Greg Cooper of B & K Structures discusses the positive impact which cross laminated timber has made within the built environment.
As construction makes up a total of 45 per cent of carbon emissions in the UK, sustainability is an important issue for the industry and one that should be addressed throughout every aspect of the build – from the sourcing of materials through to the long-term impact of the final structure.
As one of the most renewable mainstream construction materials, the increased use of engineered timber as the core structural component enhances the construction industry’s credentials not only from a sustainable perspective but equally from achieving optimum speed as well as performance.
Identifying and measuring carbon properties is now a fundamental part of any construction business. There are two ways of decreasing carbon dioxide in the atmosphere – by reducing emissions or by removing CO2 and storing it. Wood has the unique ability to do both.

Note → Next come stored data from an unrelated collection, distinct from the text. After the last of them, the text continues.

(** * lifetime: start-up, graceful shutdown and immediate shutdown of services

    A shallow embedding of the Go package [lifetime]: the type [Lifetime]
    with its methods, the interface [Service], and the HTTP and gRPC
    adapters.

    The package is concurrent: every registered service owns a supervising
    goroutine ([Lifetime.start]) and a goroutine that runs [svc.Start()];
    [Init] adds one goroutine that consumes the error channel
    ([handleErrors]) and one that listens for OS signals
    ([handleShutdownSignals]).  The embedding is an interleaving semantics:
    a state records the shared objects of a [Lifetime] and the program point
    of every goroutine, and [step] executes one statement of one goroutine
    (or one action of the environment: a call of the public API, a signal,
    the return of a service's [Start] or [Stop]). *)

From Stdlib Require Import ZArith Lia.
From stdpp Require Import base list strings.

Open Scope Z_scope.
Open Scope nat_scope.

(** * The model *)

(** ** Go values *)

(** The values of Go's [error] interface the package distinguishes.  The
    sentinels are compared by identity ([err == ErrX]); [fmt.Errorf] with
    [%w] builds a new value that is equal to none of them. *)
Inductive error : Type :=
| ErrShutdownSignalReceived
| ErrImmediateShutdownSignalReceived
| http_ErrServerClosed
| grpc_ErrServerStopped
| fmt_Errorf_w (prefix : string) (inner : error)
| errors_New (msg : string).

(** The signals passed to [signal.Notify]. *)
Inductive Signal : Type := SIGINT | SIGTERM | SIGKILL.

(** A Go [error] result: [None] is [nil]. *)
Abbreviation result := (option error).

Definition is_ErrImmediate (err : error) : bool :=
  match err with ErrImmediateShutdownSignalReceived => true | _ => false end.

Definition is_SIGKILL (sig : Signal) : bool :=
  match sig with SIGKILL => true | _ => false end.

(** ** The service adapters *)

(** [httpService.Start], as a function of what [ListenAndServe] returns. *)
Definition httpService_Start (listenAndServe : result) : result :=
  match listenAndServe with
  | None => None
  | Some http_ErrServerClosed => None
  | Some err => Some err
  end.

(** [grpcService.Start], as a function of what [net.Listen] and then
    [server.Serve] return; [Serve] only runs when [Listen] succeeded. *)
Definition grpcService_Start (listen serve : result) : result :=
  match listen with
  | Some err => Some (fmt_Errorf_w "could not listen on tcp address" err)
  | None =>
      match serve with
      | None => None
      | Some grpc_ErrServerStopped => None
      | Some err => Some err
      end
  end.

(** ** The signal listener's loop body *)

(** [count] is a Go [int]: 64 bits, two's complement. *)
Definition max_int : Z := (2 ^ 63 - 1)%Z.
Definition min_int : Z := (- 2 ^ 63)%Z.

(** [count++] *)
Definition int_incr (count : Z) : Z :=
  if (count =? max_int)%Z then min_int else (count + 1)%Z.

(** [if count > 1 || sig == syscall.SIGKILL] chooses the error sent. *)
Definition signal_event (count : Z) (sig : Signal) : error :=
  if (1 <? count)%Z || is_SIGKILL sig
  then ErrImmediateShutdownSignalReceived
  else ErrShutdownSignalReceived.

(** One iteration of the loop of [handleShutdownSignals] after [sig] was
    received: the new [count] and the error that is sent to [errCh]. *)
Definition handleShutdownSignals_iter (count : Z) (sig : Signal) : Z * error :=
  let count := int_incr count in
  (count, signal_event count sig).

(** The loop run on a sequence of received signals, every send accepted:
    the value of [count] and the error sent, per signal. *)
Fixpoint handleShutdownSignals_loop (count : Z) (sigs : list Signal) : list (Z * error) :=
  match sigs with
  | [] => []
  | sig :: sigs =>
      let '(count, err) := handleShutdownSignals_iter count sig in
      (count, err) :: handleShutdownSignals_loop count sigs
  end.

(** ** Goroutines and the shared state *)

(** Program points of [Lifetime.start] (the supervising goroutine). *)
Inductive SupPc : Type :=
| SupEntry                 (* spawned by [Start]; nothing executed yet *)
| SupSelect                (* blocked in [select] *)
| SupSendErr (e : error)   (* at [lifetime.errCh <- startErr] *)
| SupInStop                (* inside [svc.Stop()] *)
| SupWaitStart             (* at [startWg.Wait()] *)
| SupDefer                 (* body finished; [serviceWg.Done()] pending *)
| SupDone.                 (* returned *)

(** Program points of the goroutine [go func() { ... svc.Start() ... }()]. *)
Inductive GoPc : Type :=
| GoNone                   (* not spawned yet *)
| GoSpawned                (* spawned; [svc.Start()] not called yet *)
| GoInStart                (* inside [svc.Start()] *)
| GoSendErr (e : error)    (* at [startErrs <- err] *)
| GoDefer                  (* body finished; [startWg.Done()] pending *)
| GoDone.                  (* returned *)

(** What belongs to one call of [Lifetime.start]: both goroutines, the local
    [startWg], and a record of the calls made on the service.  Every call
    of [Start(svc)] counts as a service of its own. *)
Record Task : Type := mkTask {
  sup : SupPc;
  gofn : GoPc;
  startWg : nat;
  startCalls : nat;              (* calls of [svc.Start] so far *)
  startRet : option result;      (* what [svc.Start] returned, once it has *)
  stopCalls : nat;               (* calls of [svc.Stop] so far *)
  forwarded : option error       (* the error sent to [errCh], once sent *)
}.

(** Program points of the goroutine of [handleErrors]. *)
Inductive DispPc : Type :=
| DispOff                  (* [Init] not called *)
| DispRecv                 (* blocked at [<-lifetime.errCh] *)
| DispGot (e : error)      (* received [e], [ok]; about to test it *)
| DispReturned.            (* left the loop *)

(** Program points of the goroutine of [handleShutdownSignals]. *)
Inductive LisPc : Type :=
| LisOff
| LisRecv (count : Z)              (* blocked at [<-signals] *)
| LisSend (count : Z) (e : error). (* at [lifetime.errCh <- e] *)

Record Lifetime : Type := mkLifetime {
  ctxDone : bool;            (* [ctx] is cancelled, [ctx.Done()] closed *)
  serviceWg : nat;
  errClosed : bool;          (* [errCh] is closed *)
  tasks : list Task;         (* one per call [Start(svc)], in call order *)
  dispatcher : DispPc;
  listener : LisPc;
  signals : option Signal;   (* [make(chan os.Signal, 1)] *)
  logged : list error;       (* what [log.Printf] has reported *)
  exited : option Z          (* exit status once the process has ended *)
}.

Definition set_ctxDone (b : bool) (lt : Lifetime) : Lifetime :=
  mkLifetime b (serviceWg lt) (errClosed lt) (tasks lt) (dispatcher lt)
    (listener lt) (signals lt) (logged lt) (exited lt).
Definition set_serviceWg (n : nat) (lt : Lifetime) : Lifetime :=
  mkLifetime (ctxDone lt) n (errClosed lt) (tasks lt) (dispatcher lt)
    (listener lt) (signals lt) (logged lt) (exited lt).
Definition set_tasks (ts : list Task) (lt : Lifetime) : Lifetime :=
  mkLifetime (ctxDone lt) (serviceWg lt) (errClosed lt) ts (dispatcher lt)
    (listener lt) (signals lt) (logged lt) (exited lt).
Definition set_dispatcher (d : DispPc) (lt : Lifetime) : Lifetime :=
  mkLifetime (ctxDone lt) (serviceWg lt) (errClosed lt) (tasks lt) d
    (listener lt) (signals lt) (logged lt) (exited lt).
Definition set_listener (l : LisPc) (lt : Lifetime) : Lifetime :=
  mkLifetime (ctxDone lt) (serviceWg lt) (errClosed lt) (tasks lt)
    (dispatcher lt) l (signals lt) (logged lt) (exited lt).
Definition set_signals (c : option Signal) (lt : Lifetime) : Lifetime :=
  mkLifetime (ctxDone lt) (serviceWg lt) (errClosed lt) (tasks lt)
    (dispatcher lt) (listener lt) c (logged lt) (exited lt).
Definition set_logged (l : list error) (lt : Lifetime) : Lifetime :=
  mkLifetime (ctxDone lt) (serviceWg lt) (errClosed lt) (tasks lt)
    (dispatcher lt) (listener lt) (signals lt) l (exited lt).
Definition set_exited (c : option Z) (lt : Lifetime) : Lifetime :=
  mkLifetime (ctxDone lt) (serviceWg lt) (errClosed lt) (tasks lt)
    (dispatcher lt) (listener lt) (signals lt) (logged lt) c.

Definition set_sup (p : SupPc) (t : Task) : Task :=
  mkTask p (gofn t) (startWg t) (startCalls t) (startRet t) (stopCalls t)
    (forwarded t).
Definition set_gofn (p : GoPc) (t : Task) : Task :=
  mkTask (sup t) p (startWg t) (startCalls t) (startRet t) (stopCalls t)
    (forwarded t).
Definition set_startWg (n : nat) (t : Task) : Task :=
  mkTask (sup t) (gofn t) n (startCalls t) (startRet t) (stopCalls t)
    (forwarded t).
Definition set_startCalls (n : nat) (t : Task) : Task :=
  mkTask (sup t) (gofn t) (startWg t) n (startRet t) (stopCalls t)
    (forwarded t).
Definition set_startRet (r : option result) (t : Task) : Task :=
  mkTask (sup t) (gofn t) (startWg t) (startCalls t) r (stopCalls t)
    (forwarded t).
Definition set_stopCalls (n : nat) (t : Task) : Task :=
  mkTask (sup t) (gofn t) (startWg t) (startCalls t) (startRet t) n
    (forwarded t).
Definition set_forwarded (e : option error) (t : Task) : Task :=
  mkTask (sup t) (gofn t) (startWg t) (startCalls t) (startRet t)
    (stopCalls t) e.

(** ** The public API *)

(** [New(ctx)]: a fresh context derived from [ctx], an empty wait group and
    an open, unbuffered error channel.  No goroutine runs yet. *)
Definition New : Lifetime :=
  mkLifetime false 0 false [] DispOff LisOff None [] None.

(** [lifetime.cancelFunc()], the cancel function of [context.WithCancel]:
    it closes [Done] the first time and returns at once afterwards. *)
Definition cancelFunc (lt : Lifetime) : Lifetime :=
  if ctxDone lt then lt else set_ctxDone true lt.

(** [Shutdown] *)
Definition Shutdown (lt : Lifetime) : Lifetime := cancelFunc lt.

(** [Init]: [handleErrors()] and [handleShutdownSignals()] start their
    goroutines; [signal.Notify] is in force from here on. *)
Definition Init (lt : Lifetime) : Lifetime :=
  set_listener (LisRecv 0%Z) (set_dispatcher DispRecv lt).

(** [Start(svc)]: [serviceWg.Add(1)] and [go lifetime.start(svc)]. *)
Definition Start (lt : Lifetime) : Lifetime :=
  set_tasks (tasks lt ++ [mkTask SupEntry GoNone 0 0 None 0 None])
    (set_serviceWg (S (serviceWg lt)) lt).

(** [Wait] returns when the counter of [serviceWg] is zero and blocks
    otherwise. *)
Definition Wait_returns (lt : Lifetime) : bool := Nat.eqb (serviceWg lt) 0.

(** A Go panic that nothing recovers ends the process with status 2. *)
Definition panic (lt : Lifetime) : Lifetime := set_exited (Some 2%Z) lt.

(** [os.Exit(code)] *)
Definition os_Exit (code : Z) (lt : Lifetime) : Lifetime :=
  set_exited (Some code) lt.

We may commonly hear the term ‘carbon sequestration’, which is the process of capturing and long-term storage of atmospheric CO2. Solid wood products like cross laminated timber (CLT) are natural, renewable and are far less energy intensive to produce and apply. Compared to other building materials such as concrete or steel, the environmental credentials of CLT are far superior. Not only is it a renewable material, it involves very little waste during production and is extremely carbon efficient to transport. Moreover, for the production of each m3 of CLT, 676 kg of CO2 will still be stored after the manufacturing process.
To help monitor and reduce environmental damage in construction, a Carbon Calculator that gives carbon estimates to help assess the best ecological solution can be used. Material resolutions and transport factors are entered into the system and the calculator then produces carbon estimates to act as a guideline for different project scenarios. This enables professionals to gather early information about the ecological impact of their future development.
Companies leading the way in sustainable construction apply best practice principles throughout all aspects of their processes, from raw material procurement through to manufacturing and offsite processes as well as onsite assembly.
The Chain of Custody Certification for both PEFC and FSC outlines requirements for the ability to track certified material from the forest to the final product. This ensures that both the wood contained in the actual product and wood used throughout the production line originates from certified forests.
For the wood-processing industry, Full Chain of Custody Certification can improve efficiency and production systems by enhancing traceability and accounting. This means that all legal requirements are met, forest cultivation of sourced timber is managed well and forestry workers are treated fairly.
CLT as an off-site solution
Traditional building processes are noted to be highly wasteful in terms of materials and figures indicated that around 32 per cent of landfill waste comes from the construction and demolition of buildings.
However, cross laminated timber as an off-site solution can dramatically improve these statistics, producing significantly lower amounts of wastage, due to the factory controlled methods of construction. Recycling is far easier to implement in a factory environment, therefore cutting materials to size before delivery to site significantly reduces on-site waste and the associated expense of disposal.
As a rapid, robust and reliable off-site manufactured solution cross-laminated timber delivers many benefits during the construction process and beyond. From reducing loading on foundations through to impressive thermal, acoustic and airtightness performance – CLT construction has the capability to enhance projects across all sectors.
Reducing the loading on foundations is particularly important for inner city construction where the underground infrastructure results in loading restrictions. Using CLT as a lighter weight structural solution can increase, for example, the amount of storeys in a residential build – offering a better return on investment.
Manufactured to exceptional levels of accuracy in factory controlled conditions ensures minimal defects and improves construction and project delivery time, reducing costs and maximising efﬁciency on all levels, providing cost and programme certainty.
However the benefits do not end after the construction phase. Due to the enhanced performance values and robust nature of cross laminated timber, the on-going life-cycle costs of the building is vastly reduced through fewer maintenance requirements and lower energy consumption.
Finally, and most importantly, the design of a building can be critical to the well-being of its occupants.
Much has been written about the impact construction can have on the environment but very little on the effect a building can have on its occupants. The influence construction materials can have on the comfort and well-being of end users is an area where more research is required, however evidence is now emerging about the role cross laminated timber can play in enhancing internal environments.
Engineered timber, as a core structural solution, is gaining traction across the industry demonstrating that a wood first policy not only ‘stacks up’ from a construction cost and performance perspective but also in creating better buildings for people to live, work and relax.
Greg Cooper is pre-construction manager for B&K Structures.